(** Reopening an entry and submitting it unchanged gives its relevant
    fields with the defaults filled in. *)
Lemma reopen_submit_defaults (e : LogEntry.t) :
  relevantOfData (payload tza (Some e) (init tza (Some e)))
  = relevantWithDefaults e.
Proof.
  destruct (init_fields e) as [Hty Hfields].
  unfold relevantOfData, relevantWithDefaults.
  rewrite payload_type, Hty.
  destruct (LogEntry.type e) eqn:Ety.
  - destruct Hfields as [Ha Hp].
    destruct (payload_bathroom tza (Some e) _ Hty) as (-> & -> & _).
    rewrite Ha, Hp. by destruct (default Pee (LogEntry.activity e)).
  - destruct Hfields as (Hn & Hm & Hf).
    destruct (payload_meal tza (Some e) _ Hty) as (-> & -> & -> & _).
    by rewrite Hn, Hm, Hf.
Qed.

Lemma trimmed_orElse (o : option jsstring) (d : jsstring) :
  trimmed o = true → o ≠ Some [] → trim (orElse o d) = orElse o d ∧
  orElse o d ≠ [] ∧ Some (orElse o d) = o.
Proof.
  destruct o as [[|c v]|]; simpl; [done| |done].
  intros H _. by apply bool_decide_eq_true_1 in H.
Qed.

Lemma trimmed_notes (o : option jsstring) :
  trimmed o = true → Some (trim (orElse o [])) = o.
Proof.
  destruct o as [[|c v]|]; simpl; [done| |done].
  intros H. apply bool_decide_eq_true_1 in H. by rewrite H.
Qed.

Lemma complete_defaults (e : LogEntry.t) :
  complete e = true → relevantWithDefaults e = relevantOfEntry e.
Proof.
  unfold complete, relevantWithDefaults, relevantOfEntry.
  destruct (LogEntry.type e).
  - destruct (LogEntry.activity e) as [[]|]; simpl; try done;
      intros H; apply bool_decide_eq_true_1 in H; destruct H as [q ->]; done.
  - rewrite !andb_true_iff. intros [[[Hm Hf] Hne] Hn].
    apply bool_decide_eq_true_1 in Hm, Hne. destruct Hm as [m ->].
    destruct (trimmed_orElse _ (lit "Kibble") Hf Hne) as (-> & Hne' & Hf').
    rewrite bool_decide_eq_false_2 by done.
    by rewrite Hf', (trimmed_notes _ Hn).
Qed.

(** Conversely, only a complete entry has its relevant fields unchanged by
    the defaults and the trimming. *)
Lemma defaults_complete (e : LogEntry.t) :
  relevantWithDefaults e = relevantOfEntry e → complete e = true.
Proof.
  unfold complete, relevantWithDefaults, relevantOfEntry.
  destruct (LogEntry.type e).
  - destruct (LogEntry.activity e) as [[]|]; simpl; try done;
      intros [= H]; apply bool_decide_eq_true_2; rewrite <- H; by eexists.
  - destruct (LogEntry.mealSubtype e) as [m|]; [|intros H; discriminate H].
    destruct (LogEntry.foodType e) as [fv|]; [|intros H; discriminate H].
    destruct (LogEntry.notes e) as [nv|]; [|intros H; discriminate H].
    intros [= Hf Hn].
    assert (Hfood : trim fv = fv ∧ fv ≠ []).
    { destruct fv as [|c v]; [vm_compute in Hf; discriminate Hf|].
      change (orElse (Some (c :: v)) (lit "Kibble")) with (c :: v) in Hf.
      case_bool_decide as Hempty; [|done].
      rewrite <- Hf in Hempty. vm_compute in Hempty. discriminate Hempty. }
    assert (Hnotes : trim nv = nv).
    { destruct nv as [|c v]; [reflexivity | exact Hn]. }
    destruct Hfood as [Hfood Hne]. unfold trimmed.
    rewrite !bool_decide_eq_true_2; [reflexivity|done|congruence|done|by eexists].
Qed.

End Reopen.

(** C7 (amended): reopening an entry and submitting it unchanged gives the
    entry's type-relevant fields with a default in place of every undefined
    sub-field and with the Meal texts trimmed; it gives back the entry's own
    relevant fields exactly when they are all defined and already in that
    form. *)
Theorem reopen_submit_reproduces_relevant_fields
    (tza : Z) (e : LogEntry.t) :
  let p := LogEntryForm.payload tza (Some e) (LogEntryForm.init tza (Some e)) in
  relevantOfData p = relevantWithDefaults e
  ∧ (relevantOfData p = relevantOfEntry e ↔ complete e = true).
Proof.
  intros p. subst p. rewrite reopen_submit_defaults. split; [done|].
  split; [apply defaults_complete | apply complete_defaults].
Qed.

(** ** The coordinator *)

(** The dates [Timestamp.fromDate] accepts. *)
Lemma fromDate_in_range (t : Z) :
  App.MIN_SECONDS * 1000 <= t < App.MAX_SECONDS * 1000 →
  App.fromDate (TimeValue t) = Some (App.FromDate (TimeValue t)).
Proof.
  unfold App.fromDate, App.MIN_SECONDS, App.MAX_SECONDS. intros H.
  destruct (Z.ltb_spec (t / 1000) (-62135596800));
    [Z.div_mod_to_equations; lia|].
  destruct (Z.leb_spec 253402300800 (t / 1000));
    [Z.div_mod_to_equations; lia|]. reflexivity.
Qed.

Lemma fromDate_out_of_range (t : Z) :
  t < App.MIN_SECONDS * 1000 ∨ App.MAX_SECONDS * 1000 <= t →
  App.fromDate (TimeValue t) = None.
Proof.
  unfold App.fromDate, App.MIN_SECONDS, App.MAX_SECONDS. intros H.
  destruct (Z.ltb_spec (t / 1000) (-62135596800)); [reflexivity|].
  destruct (Z.leb_spec 253402300800 (t / 1000)); [reflexivity|].
  Z.div_mod_to_equations; lia.
Qed.

(** C6 (amended): saving a new entry without timestamp asks the backend for
    a server timestamp; an update without timestamp sends no timestamp
    field, so the stored timestamp stays as it is; an update with a
    timestamp from 0001-01-01T00:00:00Z up to, and not including,
    10000-01-01T00:00:00Z sends it and replaces the stored one; for a
    timestamp outside that range the conversion throws and no update is
    sent. *)
Theorem save_timestamp_handling
    (entryData : LogEntryData.t) (i : jsstring) :
  i ≠ [] →
  (LogEntryData.timestamp entryData = None →
     ∃ data,
       App.saveLogEntry entryData None = Some (App.AddDoc data)
       ∧ App.timestamp data = Some App.ServerTimestamp
       ∧ ∀ serverNow newId (docs : gmap jsstring LogEntryData.t),
           ∃ docs',
             App.apply serverNow newId (App.AddDoc data) docs = Some docs'
             ∧ LogEntryData.timestamp <$> docs' !! newId
               = Some (Some serverNow))
  ∧ (LogEntryData.timestamp entryData = None →
     ∃ data,
       App.saveLogEntry entryData (Some i) = Some (App.UpdateDoc i data)
       ∧ App.timestamp data = None
       ∧ ∀ serverNow newId (docs : gmap jsstring LogEntryData.t) old,
           docs !! i = Some old →
           ∃ docs',
             App.apply serverNow newId (App.UpdateDoc i data) docs = Some docs'
             ∧ LogEntryData.timestamp <$> docs' !! i
               = Some (LogEntryData.timestamp old))
  ∧ (∀ t, LogEntryData.timestamp entryData = Some (TimeValue t) →
     App.MIN_SECONDS * 1000 <= t < App.MAX_SECONDS * 1000 →
     ∃ data,
       App.saveLogEntry entryData (Some i) = Some (App.UpdateDoc i data)
       ∧ App.timestamp data = Some (App.FromDate (TimeValue t))
       ∧ ∀ serverNow newId (docs : gmap jsstring LogEntryData.t) old,
           docs !! i = Some old →
           ∃ docs',
             App.apply serverNow newId (App.UpdateDoc i data) docs = Some docs'
             ∧ LogEntryData.timestamp <$> docs' !! i
               = Some (Some (TimeValue t)))
  ∧ (∀ t, LogEntryData.timestamp entryData = Some (TimeValue t) →
     t < App.MIN_SECONDS * 1000 ∨ App.MAX_SECONDS * 1000 <= t →
     App.saveLogEntry entryData (Some i) = None).
Proof.
  intros Hi. apply truthy_iff in Hi.
  unfold App.saveLogEntry. simpl. rewrite Hi. simpl.
  split; [|split; [|split]].
  - intros ->. eexists. split; [reflexivity|]. split; [reflexivity|].
    intros serverNow newId docs. eexists. split; [reflexivity|].
    by rewrite lookup_insert_eq.
  - intros ->. eexists. split; [reflexivity|]. split; [reflexivity|].
    intros serverNow newId docs old Hold. simpl. rewrite Hold. simpl.
    eexists. split; [reflexivity|]. by rewrite lookup_insert_eq.
  - intros t -> Ht. rewrite (fromDate_in_range t Ht). simpl.
    eexists. split; [reflexivity|]. split; [reflexivity|].
    intros serverNow newId docs old Hold. simpl. rewrite Hold. simpl.
    eexists. split; [reflexivity|]. by rewrite lookup_insert_eq.
  - intros t -> Ht. by rewrite (fromDate_out_of_range t Ht).
Qed.

(** C8: when the backend rejects the deletion, the list of entries and the
    entry being edited are left as they were, the error message is set and
    the busy flag is cleared. *)
Theorem delete_failure_leaves_list
    (err : App.JsError) (idToDelete : jsstring) (s : App.State) :
  let s' := App.handleDeleteEntry (App.Rejected err) idToDelete s in
  App.logEntries s' = App.logEntries s
  ∧ App.editingEntry s' = App.editingEntry s
  ∧ App.error s'
    = Some (lit "Failed to delete activity: " ++
            orElse (App.message err)
              (lit "Ensure Firebase configuration is correct."))
  ∧ App.isLoading s' = false.
Proof. destruct s. repeat split. Qed.

(** On success the entries with that id leave the list, and no error is
    set. *)
Lemma delete_success_filters (idToDelete : jsstring) (s : App.State) :
  let s' := App.handleDeleteEntry App.Fulfilled idToDelete s in
  App.logEntries s'
  = filter (fun entry => LogEntry.id entry ≠ idToDelete) (App.logEntries s)
  ∧ App.error s' = None.
Proof.
  destruct s as [l [e|] b er]; simpl; unfold App.handleDeleteEntry; simpl;
    try case_bool_decide; done.
Qed.

(** ** The model against the component's tests *)

Lemma allDays_spec (start : Z) (count : N) (P : Z → bool) :
  allDays start count P = true →
  ∀ day, start <= day < start + Z.of_N count → P day = true.
Proof.
  unfold allDays.
  assert (Hsnd : ∀ n,
    snd (N.iter n (fun st => (fst st && P (snd st), snd st + 1))
           (true, start)) = start + Z.of_N n).
  { intros n. induction n as [|n IH] using N.peano_ind; simpl; [lia|].
    rewrite N.iter_succ. simpl. rewrite IH. lia. }
  induction count as [|n IH] using N.peano_ind; [intros _ day; lia|].
  rewrite N.iter_succ. simpl. rewrite Hsnd.
  intros [Hfst HP]%andb_true_iff day Hday.
  destruct (decide (day = start + Z.of_N n)) as [->|Hne]; [done|].
  apply IH; [done | lia].
Qed.

(** The calendar functions agree with each other on every day from
    1900-03-01 to 2100-02-28. *)
Lemma calendar_round_trip (day : Z) :
  MakeDay 1900 3 1 <= day < MakeDay 2100 3 1 → civilAgrees day = true.
Proof.
  apply (allDays_spec (MakeDay 1900 3 1) 73049 civilAgrees).
  vm_compute. reflexivity.
Qed.

Example calendar_known_days :
  MakeDay 1970 1 1 = 0 ∧ MakeDay 2023 1 15 = 19372
  ∧ MakeDay 2000 2 29 = 11016 ∧ CivilFromDay (-1) = (1969, 12, 31).
Proof. repeat split. Qed.

(** "should render correctly when editing an entry (Meal)". *)
Example test_render_editing_meal :
  let e :=
    LogEntry.mk (lit "meal1")
      (MakeDate (MakeDay 2023 1 15) (MakeTime 10 30 0 0)) Meal None None
      (Some (lit "Stolen from counter")) (Some Stolen)
      (Some (lit "Test Food")) in
  LogEntryForm.init 0 (Some e)
  = LogEntryForm.mkState Meal Pee Normal (lit "Stolen from counter")
      (lit "2023-01-15") (lit "10:30") Stolen (lit "Test Food").
Proof. vm_compute. reflexivity. Qed.

(** "should call onSaveEntry with correct data for a new Meal entry". *)
Example test_submit_new_meal :
  LogEntryForm.handleSubmit 0 None
    (LogEntryForm.session 0 None
       [LogEntryForm.EntryTypeChange Meal;
        LogEntryForm.FoodTypeChange [];
        LogEntryForm.FoodTypeChange (lit "Kibble");
        LogEntryForm.MealSubtypeChange Given;
        LogEntryForm.MealNotesChange (lit "Morning meal")])
  = (LogEntryData.mk Meal None None (Some (lit "Morning meal")) None
       (Some Given) (Some (lit "Kibble")), None).
Proof. vm_compute. reflexivity. Qed.

(** "should call onSaveEntry with correct data for a new Bathroom entry". *)
Example test_submit_new_bathroom :
  LogEntryForm.handleSubmit 0 None
    (LogEntryForm.session 0 None
       [LogEntryForm.BathroomActivityChange Poop;
        LogEntryForm.PoopSubtypeChange Normal])
  = (LogEntryData.mk Bathroom (Some Poop) (Some Normal) None None None None,
     None).
Proof. vm_compute. reflexivity. Qed.

(** "should submit with default Bathroom selections if not changed". *)
Example test_submit_defaults :
  LogEntryForm.handleSubmit 0 None (LogEntryForm.session 0 None [])
  = (LogEntryData.mk Bathroom (Some Pee) None None None None None, None).
Proof. vm_compute. reflexivity. Qed.

(** ** Edited timestamps *)

Section Timestamp.

Import LogEntryForm.

Ltac div_mod_lia := Z.div_mod_to_equations; lia.

Lemma field_bounds (t : Z) :
  0 <= HourFromTime t < 24 ∧ 0 <= MinFromTime t < 60
  ∧ 0 <= SecFromTime t < 60 ∧ 0 <= msFromTime t < 1000.
Proof.
  unfold HourFromTime, MinFromTime, SecFromTime, msFromTime, msPerSecond.
  repeat split; div_mod_lia.
Qed.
---
### PROBLEM TO SOLVE
When you retype the data above, start at its first line, stop after the line containing "unfold relevantOfData, relevantWithDefaults.", and leave out everything else.

### RESULT
(** Reopening an entry and submitting it unchanged gives its relevant
    fields with the defaults filled in. *)
Lemma reopen_submit_defaults (e : LogEntry.t) :
  relevantOfData (payload tza (Some e) (init tza (Some e)))
  = relevantWithDefaults e.
Proof.
  destruct (init_fields e) as [Hty Hfields].
  unfold relevantOfData, relevantWithDefaults.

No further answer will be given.